Who lives with you and how old are they?   Tell us a little bit about them what are their hobbies?  I live with my parents and my younger brother who is 16. We are all Arsenal fans and live not far from the Emirates Stadium.

When did you become an amputee?  I became a through knee amputee on 3rd of September 2019.

Have you got a name for your “stump”?  No not really, I seem to call it either stump or little leg depending on how I feel.

What was the biggest concern of being an amputee?   I suppose the biggest concern when I became an amputee was the potential spread of my CRPS (Complex Regional Pain Syndrome) to my stump or elsewhere in my body.

Were you able to work as an amputee?  I plan to return to university in September 2020 for the final year of my degree in Education. At the moment I see no reason why I couldn’t work in the future!

What’s been the biggest challenge you have had to overcome and how did you overcome it?  My biggest challenge I’ve overcome is my amputation. My amputation was considered controversial and hugely risky.  The only promise the doctors could make was that my lower leg wouldn’t be there. Deciding to take the risk is probably the most challenging thing I’ve ever had to do.

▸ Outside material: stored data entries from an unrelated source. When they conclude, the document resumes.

Lemma create_deposit_locks_witness :
  ∃ m' k, accounts (lw_world demo_lip2) !! lip_address MARGINFI_ACCOUNT_SEED 60 = Some m' ∧
    banks (lw_world demo_lip2) !! 700 = Some k ∧
    from_num 500 - rounding k - ZERO_AMOUNT_THRESHOLD - ONE
      ≤ worth (lw_world demo_lip2) (lip_address MARGINFI_ACCOUNT_SEED 60) 700.
Proof.
  destruct (create_deposit_locks (F := i80f48) demo_lip1 demo_clock demo_create_deposit 500 demo_lip2
              demo_lip1_reachable) as (camp & m' & k & _ & _ & _ & _ & _ & _ & _ & Hm & _ & _ & Hk & Hw & _).
  - apply lip_reach, demo_lip2_reachable.
  - apply demo_deposit_ix_ok.
  - apply (demo_lip_run_ok demo_lip1 demo_clock demo_deposit_ix). vm_compute. reflexivity.
  - exists m', k. split; [exact Hm|]. split; [exact Hk|exact Hw].
Defined.
Lemma protected_trace_prefix (options : OpenCommandOptions) (c : M unit) (s : locals) :
  exists t, trace (protected env options c s) = trace (c s) ++ t.
Proof.
  unfold protected, try_finally, try_catch.
  destruct (c s) as [t1 s1 [[]|e]]; simpl.
  - eexists; reflexivity.
  - rewrite <- app_assoc; eexists; reflexivity.
Qed.

Lemma report_diagnostics (options : OpenCommandOptions) (p : Page) (s : locals)
      (m : string) :
  In m (outputMessages env (consoleMessages s) (networkMessages s) options) ->
  In (Yield (Diagnostic m)) (trace (report env options p s)).
Proof.
  intros H; unfold report, bind at 1, get; simpl.
  unfold bind at 1; rewrite for_of_yield; simpl.
  apply in_or_app; left.
  now apply (in_map (fun m => Yield (Diagnostic m))).
Qed.

Lemma report_markup (options : OpenCommandOptions) (p : Page) (s : locals) :
  html options = Some true ->
  In (Call (CallContent p)) (trace (report env options p s)).
Proof.
  intros H; unfold report, bind at 1, get; simpl.
  unfold bind at 1; rewrite for_of_yield; simpl.
  apply in_or_app; right.
  rewrite H; unfold bind, await; simpl.
  destruct (content env); simpl; auto.
Qed.
(** * advision-backend: analytics roll-up, A/B significance and weekly advice

    A shallow embedding of the numerical core of the backend:

    - [core/models.py]: [DailyAnalytics.save], the [ctr] and
      [conversion_rate] properties of [ABTestVariation],
      [CampaignAnalyticsSummary.update_metrics] and
      [CampaignAnalyticsSummary._calculate_performance_score];
    - [core/services/ab_testing.py]: the whole [ABTestingService];
    - [core/views.py]: [WeeklyReportView._generate_weekly_recommendations].

    Python [int] is [Z]; Python [float] is IEEE binary64, taken from the
    executable specification [SpecFloat] (precision 53, [emax] 1024) so that
    every rounding of the source is computed, not approximated; a
    [DecimalField] with two decimal places is a number of hundredths in [Z];
    exceptions are carried by a small error monad. *)

From Stdlib Require Import ZArith List String Ascii Bool Lia.
From Stdlib Require Import Floats.SpecFloat.
From Stdlib Require Import Sorting.Sorted Sorting.Permutation DecimalString.
Import ListNotations.

Local Open Scope string_scope.
Local Open Scope list_scope.
Local Open Scope Z_scope.

(* ================================================================= *)
(** ** Python runtime: exceptions, numbers, rounding, formatting *)

Module Py.

(** The exceptions the modelled code can let escape. *)
Inductive exn : Type :=
| ZeroDivisionError
| OverflowError
| ValueError
| AttributeError.

Inductive outcome (A : Type) : Type :=
| Ok (a : A)
| Raise (e : exn).
Arguments Ok {A} a.
Arguments Raise {A} e.

Definition bind {A B : Type} (c : outcome A) (k : A -> outcome B) : outcome B :=
  match c with
  | Ok a => k a
  | Raise e => Raise e
  end.

(** [for x in l: ys.append(f x)], stopping at the first exception. *)
Fixpoint mapM {A B : Type} (f : A -> outcome B) (l : list A) : outcome (list B) :=
  match l with
  | [] => Ok []
  | x :: t =>
      bind (f x) (fun y => bind (mapM f t) (fun ys => Ok (y :: ys)))
  end.

(** *** binary64 *)

Definition prec : Z := 53.
Definition emax : Z := 1024.
Definition float : Type := spec_float.

Definition fsub : float -> float -> float := SFsub prec emax.
Definition fmul : float -> float -> float := SFmul prec emax.
Definition fdiv : float -> float -> float := SFdiv prec emax.
Definition fabs : float -> float := SFabs.
Definition fltb : float -> float -> bool := SFltb.

(** An integer as an unrounded significand with exponent 0.  [SFdiv] and
    [binary_normalize] round their result, so [fdiv (raw n) (raw d)] is the
    binary64 nearest to the rational [n/d] (ties to even). *)
Definition raw (z : Z) : float :=
  match z with
  | Z0 => S754_zero false
  | Zpos p => S754_finite false p 0
  | Zneg p => S754_finite true p 0
  end.

Definition is_inf (x : float) : bool :=
  match x with
  | S754_infinity _ => true
  | _ => false
  end.

Definition is_zero (x : float) : bool :=
  match x with
  | S754_zero _ => true
  | _ => false
  end.

(** [float(n)] for an [int]: nearest binary64, [OverflowError] beyond the
    range. *)
Definition float_of_int (z : Z) : outcome float :=
  let f := binary_normalize prec emax z 0 false in
  if is_inf f then Raise OverflowError else Ok f.

(** An integer literal met by a float operation ([x * 100], [1 - p]):
    small enough to be exact. *)
Definition lit (z : Z) : float := binary_normalize prec emax z 0 false.

(** A float literal with a short decimal expansion: [dec n k] is the
    binary64 nearest to [n / 10^k]. *)
Definition dec (n : Z) (k : Z) : float := fdiv (raw n) (raw (10 ^ k)).

(** [a / b] on two [int]s (true division, correctly rounded). *)
Definition int_truediv (a b : Z) : outcome float :=
  if b =? 0 then Raise ZeroDivisionError
  else
    let q := fdiv (raw a) (raw b) in
    if is_inf q then Raise OverflowError else Ok q.

(** [x / y] on two [float]s. *)
Definition float_truediv (x y : float) : outcome float :=
  if is_zero y then Raise ZeroDivisionError else Ok (fdiv x y).

(** Nearest integer to [n / d] for [d > 0], ties to even. *)
Definition round_half_even (n d : Z) : Z :=
  let q := n / d in
  let r := n mod d in
  match 2 * r ?= d with
  | Lt => q
  | Gt => q + 1
  | Eq => if Z.even q then q else q + 1
  end.

(** [|x| * scale] rounded to an integer, ties to even, on the exact value
    of a finite [x = m * 2^e]. *)
Definition scaled_nearest (scale : Z) (m : positive) (e : Z) : Z :=
  match e with
  | Zneg p => round_half_even (Zpos m * scale) (2 ^ Zpos p)
  | _ => Zpos m * scale * 2 ^ e
  end.

(** [round(x, 2)] on a [float]: the decimal with two places nearest to the
    exact value of [x] (ties to even), read back as the nearest binary64. *)
Definition round2 (x : float) : float :=
  match x with
  | S754_finite s m e =>
      match scaled_nearest 100 m e with
      | Zpos n => fdiv (S754_finite s n 0) (raw 100)
      | _ => S754_zero s
      end
  | _ => x
  end.

(** *** Numbers as the code meets them: [int] or [float] *)

Inductive num : Type :=
| PyInt (z : Z)
| PyFloat (f : float).

Definition to_float (a : num) : outcome float :=
  match a with
  | PyInt z => float_of_int z
  | PyFloat f => Ok f
  end.

(** Python compares an [int] with a [float] on their exact values. *)
Definition float_cmp_int (f : float) (z : Z) : option comparison :=
  match f with
  | S754_nan => None
  | S754_infinity s => Some (if s then Lt else Gt)
  | S754_zero _ => Some (0 ?= z)
  | S754_finite s m e =>
      let sm := cond_Zopp s (Zpos m) in
      Some match e with
           | Zneg p => sm ?= z * 2 ^ Zpos p
           | _ => sm * 2 ^ e ?= z
           end
  end.

Definition num_compare (a b : num) : option comparison :=
  match a, b with
  | PyInt x, PyInt y => Some (x ?= y)
  | PyFloat x, PyFloat y => SFcompare x y
  | PyFloat x, PyInt y => float_cmp_int x y
  | PyInt x, PyFloat y => option_map CompOpp (float_cmp_int y x)
  end.

(** [a < b], [a > b], [a >= b]; every comparison with a NaN is false. *)
Definition num_lt (a b : num) : bool :=
  match num_compare a b with
  | Some Lt => true
  | _ => false
  end.

Definition num_gt (a b : num) : bool := num_lt b a.

Definition num_ge (a b : num) : bool :=
  match num_compare a b with
  | Some (Gt | Eq) => true
  | _ => false
  end.

(** [max(a, b)]: the first argument unless the second is greater. *)
Definition num_max (a b : num) : num := if num_gt b a then b else a.

Definition num_sub (a b : num) : outcome num :=
  match a, b with
  | PyInt x, PyInt y => Ok (PyInt (x - y))
  | _, _ =>
      bind (to_float a) (fun x =>
      bind (to_float b) (fun y => Ok (PyFloat (fsub x y))))
  end.

Definition num_abs (a : num) : num :=
  match a with
  | PyInt x => PyInt (Z.abs x)
  | PyFloat x => PyFloat (fabs x)
  end.

Definition num_mul (a b : num) : outcome num :=
  match a, b with
  | PyInt x, PyInt y => Ok (PyInt (x * y))
  | _, _ =>
      bind (to_float a) (fun x =>
      bind (to_float b) (fun y => Ok (PyFloat (fmul x y))))
  end.

Definition num_truediv (a b : num) : outcome num :=
  match a, b with
  | PyInt x, PyInt y => bind (int_truediv x y) (fun q => Ok (PyFloat q))
  | _, _ =>
      bind (to_float a) (fun x =>
      bind (to_float b) (fun y =>
      bind (float_truediv x y) (fun q => Ok (PyFloat q))))
  end.

(** *** Formatting *)

(** [str(n)] for an [int]. *)
Definition str_int (z : Z) : string := NilZero.string_of_int (Z.to_int z).

(** [format(x, '.1f')] for a [float]. *)
Definition format_1f_float (x : float) : string :=
  match x with
  | S754_nan => "nan"
  | S754_infinity s => if s then "-inf" else "inf"
  | S754_zero s => if s then "-0.0" else "0.0"
  | S754_finite s m e =>
      let n := scaled_nearest 10 m e in
      ((if s then "-" else "") ++ str_int (n / 10) ++ "." ++ str_int (n mod 10))%string
  end.

(** [format(a, '.1f')]: an [int] is converted to [float] first. *)
Definition format_1f (a : num) : outcome string :=
  bind (to_float a) (fun x => Ok (format_1f_float x)).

How do you spend your days?  During lockdown, I spent my days working on other areas of my recovery, such as being independent in the kitchen,  which resulted in lots of baking! Outside of lockdown I enjoy being active, going to the gym and doing sports such as swimming and rowing. I have recently started learning to ride a bike and looking at learning to run in the future. Soon my days will be filled with university lectures!

Have you got any funny memories that have happened since your amputation?  There were a couple of occasions soon after my amputation where I nearly tried to put my shoe on my stump, instead of my remaining foot.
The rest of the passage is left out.